As for Bush, I actually find it depressing when our president makes light of his own stupidity. It's not charming, it's sad.

Stupid or preoccupied? A lot of sound and fury runs through the Whitehouse.

The war-planning for Iran, and the perpetual hyper-neoPuritan War on Sex take a lot of time and energy.

Top Priority

Americans must be constantly and unrelentingly demagogued about this boogie man or that, in order to the keep the people an a constant state of anxiety. Gee, how about that National Anthem in Spanish, oh my!

Stephen Colbert's amusing caricature barely came close to lampooning the psychosis in the American body politic.

Every hysterical demagogic law that gets passed, is merely a prelude to even more Draconian laws down the road. They simply never stop, only ratchet up.

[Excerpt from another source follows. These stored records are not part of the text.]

(* ===== verification/SyscallClaims.v ===== *)
(** * Reading a file from user space

    [sys_read] end to end: the bytes go from the file's node through the
    handler's buffer to the caller's memory, 128 at a time.  [reading total]
    is the invariant of its loop: the first [total] bytes are in user memory,
    and nothing else of the machine changed but the buffer and the page tables
    of the caller. *)

From S2P Require Import Prelude Machine PageAlloc PageAllocSpec Heap Task WaitQueue Sched Sync Mutex Semaphore Condvar Ipc MmuTable MmuBoot Vmsa VmsaWalk VmsaFault VmBits VmsaSpec VmTree VmMap VmOwn VmBytes VmFrame VmFaultSpec VmCopy VmEnv VmStep VmLife VmCreate VmCtx VmSys VmView VmClaims Fs FsSpec KernelObjects FsSys FsClaims Process ProcSpec Kernel ProcTask Syscall.

Open Scope kernel_scope.

Section spec.
Context {P : Type} `{FrameLaws P, !StackPages P}.
Implicit Types (p : P) (s : vstate P) (t : treg) (X : gmap Z mm_context) (F : Z → tmap) (g : fstate P) (k : kstate P) (fl : gmap Z file).

(** ** The layers *)

Definition o_at k (o : ostate P) : kstate P :=
  k <| k_sync := (k_sync k) <| y_sched := (y_sched (k_sync k)) <| s_env := o |> |> |>.
Definition ost p t X s g (nb : Z) fl : ostate P := OState (pst p t X s g nb) fl.

Lemma wp_ko {A} (m : M (ostate P) A) (Q : A → kstate P → Prop) k o :
  wp m (λ a o', Q a (o_at k o')) o → wp (k_o m) Q (o_at k o).
Proof. intros Hm. unfold k_o, k_t, k_y, t_o. rewrite !wp_up. exact Hm. Qed.

Lemma wp_ofs {A} (m : M (fstate P) A) (Q : A → ostate P → Prop) g nb fl :
  wp m (λ a g', Q a (OState (PState g' nb) fl)) g → wp (o_fs m) Q (OState (PState g nb) fl).
Proof. intros Hm. apply wp_up, wp_pfs. exact Hm. Qed.

Lemma wp_kvm {A} (m : M (vstate P) A) (Q : A → kstate P → Prop) k p t X s g nb fl :
  wp m (λ a v', Q a (o_at k (OState (PState (fvm v' g) nb) fl))) (vst p t X s) →
  wp (k_vm m) Q (o_at k (ost p t X s g nb fl)).
Proof. intros Hm. apply wp_ko, wp_up, wp_pvm. exact Hm. Qed.

Lemma wp_get_file fp f (Q : file → ostate P → Prop) o : open_files o !! fp = Some f → Q f o → wp (get_file fp) Q o.
Proof. unfold wp, get_file. by intros ->. Qed.

(** The current task of the calling CPU. *)
Definition task_of k (cpu : Z) : option task :=
  let s := y_sched (k_sync k) in
  match cur_task s !! cpu with Some i => if slot_ok i then Some (task_at (tasks s) i) else None | None => None end.

(** ** A file's bytes *)

Definition file_byte p (n : ramfs_node) (j : Z) : Z := rd8 (pmem p) (va_to_pa (rn_data n) + j).

Lemma node_ok_xfer K R mm p X F p' X' F' n : vm_ok p X F → vm_xfer K R mm p X F p' X' F' → node_ok p X n → node_ok p' X' n.
Proof.
  intros Hk Hx Hn. pose proof Hn as [Hs Hb Hw]. split; [done|done|]. intros i Hi w.
  destruct (node_client p X F n i Hk Hn Hi) as [Hm Hu]. specialize (Hw i Hi). cbv zeta in Hw. fold w in Hw, Hm, Hu.
  destruct (rn_owns_data n); [by apply (xf_span _ _ _ _ _ _ _ _ _ Hx)|]. destruct Hw as (_ & _ & Hno).
  destruct (xf_kernel _ _ _ _ _ _ _ _ _ Hx (va_to_pa (rn_data n) + i)) as (Hm' & Hu' & _); [done|done|].
  split; [done|]. split; [done|]. intros b. rewrite (xf_span _ _ _ _ _ _ _ _ _ Hx). apply Hno.
Qed.

Lemma file_eta f : f <| f_offset := f_offset f |> = f.
Proof. by destruct f. Qed.

Section read.
Context (e : sys_env) (tk : task) (fp : Z) (f0 : file) (mnt i : Z) (n : ramfs_node) (buf len : Z).
Context (k : kstate P) (s : vstate P) (g : fstate P) (nb : Z) (fl : gmap Z file).
Context (p0 : P) (X0 : gmap Z mm_context) (F0 : Z → tmap) (c0 : mm_context).
Let mm := Task.mm tk.
Let kb := se_kbuf e.
Let off := f_offset f0.
Hypotheses (Hk0 : vm_ok p0 X0 F0) (HX0 : X0 !! mm = Some c0) (Hheld : pheld p0 = []).
Hypotheses (Hcur0 : cur_ok (task_space tk) mm p0 X0 s) (Hbuf : 0 ≤ buf) (Hend : buf + len ≤ 2 ^ 48) (Hlen : 0 ≤ len).
Hypotheses (Hkb : client_buf p0 X0 kb KBUF_SIZE) (Hkb0 : kb ≠ 0) (Ht : fs_tables g).
Hypotheses (Hvn : vnodes g !! f_vn f0 = Some (vnode_of mnt i)) (Hvn0 : f_vn f0 ≠ 0).
Hypotheses (Hi : 0 ≤ i) (Hn : ramfs_nodes g !! Z.to_nat i = Some n) (Hok : node_ok p0 X0 n) (Hoff : 0 ≤ off).
Hypothesis (Hap : ∀ j l, 0 ≤ j < KBUF_SIZE → 0 ≤ l < rn_size n →
  word_of (va_to_pa kb + j) ≠ word_of (va_to_pa (rn_data n) + l)).

(** The bytes the file still has for this call. *)
Definition wanted : Z := read_count n off len.

Lemma wanted_range : 0 ≤ wanted ≤ len ∧ (rn_size n <= off → wanted = 0) ∧ (off < rn_size n → wanted = Z.min len (rn_size n - off)).
Proof. unfold wanted, read_count. destruct (rn_size n <=? off) eqn:Hs; bool_to_prop; repeat split; lia. Qed.

(** The handler's buffer and the caller's. *)
Definition in_kbuf (a : Z) : Prop := va_to_pa kb ≤ a < va_to_pa kb + KBUF_SIZE.
Definition in_user (va : Z) : Prop := buf ≤ va < buf + len.

Record reading (total : Z) p X F : Prop := {
  rd_xfer : vm_xfer in_kbuf in_user mm p0 X0 F0 p X F;
  rd_same : ∀ j, 0 ≤ j < total → ubyte (pmem p) (F mm) (buf + j) = Some (file_byte p0 n (off + j)) ∧
    uaccess (pmem p) (F mm) true (buf + j);
}.

(** The file object after [c] bytes, and the state of the loop. *)
Definition file_at (c : Z) : gmap Z file := <[fp := f0 <| f_offset := off + c |>]> fl.
Definition read_state (fl' : gmap Z file) p t X : kstate P := o_at k (ost p t X s g nb fl').

Lemma reading_ctx total p X F : reading total p X F → ∃ c, X !! mm = Some c.
Proof. intros [Hx _]. destruct (xf_ctx _ _ _ _ _ _ _ _ _ Hx c0 HX0) as [l ?]. by eexists. Qed.

Lemma reading_held total p X F : reading total p X F → pheld p = [].
Proof. intros [Hx _]. rewrite <- Hheld. apply (xf_grows _ _ _ _ _ _ _ _ _ Hx). Qed.

Lemma reading_kbuf total p X F j : reading total p X F → 0 ≤ j < KBUF_SIZE →
  fe_mine p (word_of (va_to_pa kb + j)) ∧ untracked X (word_of (va_to_pa kb + j)).
Proof.
  intros [Hx _] Hj. destruct Hkb as (_ & _ & Hb). destruct (Hb j Hj) as [Hm Hu].
  by destruct (xf_kernel _ _ _ _ _ _ _ _ _ Hx _ Hm Hu) as (? & ? & _).
Qed.

Lemma reading_byte total p X F j : reading total p X F → 0 ≤ j < rn_size n →
  rd8 (pmem p) (va_to_pa (rn_data n) + j) = file_byte p0 n j.
Proof.
  intros [Hx _] Hj. destruct (node_client _ _ _ _ j Hk0 Hok Hj) as [Hm Hu].
  destruct (xf_kernel _ _ _ _ _ _ _ _ _ Hx _ Hm Hu) as (_ & _ & Hb). apply Hb. intros [Hlo Hhi].
  apply (Hap (va_to_pa (rn_data n) + j - va_to_pa kb) j); [lia|done|]. f_equal. lia.
Qed.

Lemma reading_cur total p X F : reading total p X F → cur_ok (task_space tk) mm p X s.
Proof.
  intros Hr Hq. destruct (Hcur0 Hq) as (_ & pr & Hpr & Hmm & Hreg). split; [by rewrite (reading_held _ _ _ _ Hr)|].
  exists pr. split; [done|]. split; [done|]. eapply Forall_impl; [exact Hreg|]. intros r. eapply region_src_kept, Hr.
Qed.

(** A step that writes no user byte before [total]. *)
Lemma reading_step (K R : Z → Prop) total p X F p' X' F' : reading total p X F → vm_xfer K R mm p X F p' X' F' →
  (∀ a, K a → in_kbuf a) → (∀ va, R va → in_user va ∧ buf + total ≤ va) → total ≤ len → reading total p' X' F'.
Proof.
  intros Hr Hx HK HR Htl. destruct (reading_ctx _ _ _ _ Hr) as [c HX]. destruct Hr as [Hx0 Hs]. split.
  - eapply xfer_trans; [exact Hx0|]. eapply xfer_weaken; [exact Hx|done|]. by intros va []%HR.
  - intros j Hj. destruct (Hs j Hj) as [Hb Ha]. split; [|by eapply uaccess_kept].
    eapply ubyte_kept; [exact Hx|exact HX|lia| |exact Hb]. intros [_ Hva]%HR. lia.
Qed.

Lemma reading_start : reading 0 p0 X0 F0.
Proof. split; [by apply xfer_refl|lia]. Qed.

Daniel Radosh arrogant? The burden of having a mind as sharp as that is an amount of suffering that few will ever have to know. When Radosh has been unfair, he confronts it. No doubt Stephen Colbert will do the same should he one day unfairly characterize somebody.

By mere virtue of living within the United States, we're all already jaded.

I thought Colbert was funny. But, oddly, I wasn't laughing. I suspect the reason was because I was picking up the cues from the audience, who were aware that they were also being chastized.

Its as if Colbert was playing the dozens, and went too far against his opponent, who now wants to kick his ass. Colbert was right on, but I had this strange sympathy especially for the "liberal" press.

And then I shook it off.

"Frankly, I can only take Colbert's TV show in very small doses."

You're ignoring Colbert! STOP IGNORING COLBERT!!! (See? Silly, ain't it?)

One might note that Chris Lehmann, scathing critic of beltway insiders, is himself in something of a compromised position. His Wonkette-wife is precisely the kind of apolitical Washington schmoozer--I'll drink with anyone!--whom he might otherwise condemn. And, he, too, was running around the Hilton (I gather from the piece) trying to schmooze with DC bigwigs, to give his piece the usual NYObserver indiserliness. So critic, heal thyself.

"To be fair, the Bush skit had some pretty funny moments too ("Some of my critics in the international community call me arrogant. I will not even honor that with a response. Screw 'em.")"

See, I agree with Dashiell -- this kind of stuff isn't really funny. Funny would be if the President had a reputation for, say, dressing poorly, or tripping over his own two feet, or singing loudly and off-key, and joked about that. But it's not funny to make light of the very things that have put this country in the state it's in. Imagine the D.C. sniper joking, "Good thing I sold that white van," or a Vioxx executive joking at dinner, "I would have been here earlier, but I took a Vioxx before I left home, and we had to make a quick detour to the hospital."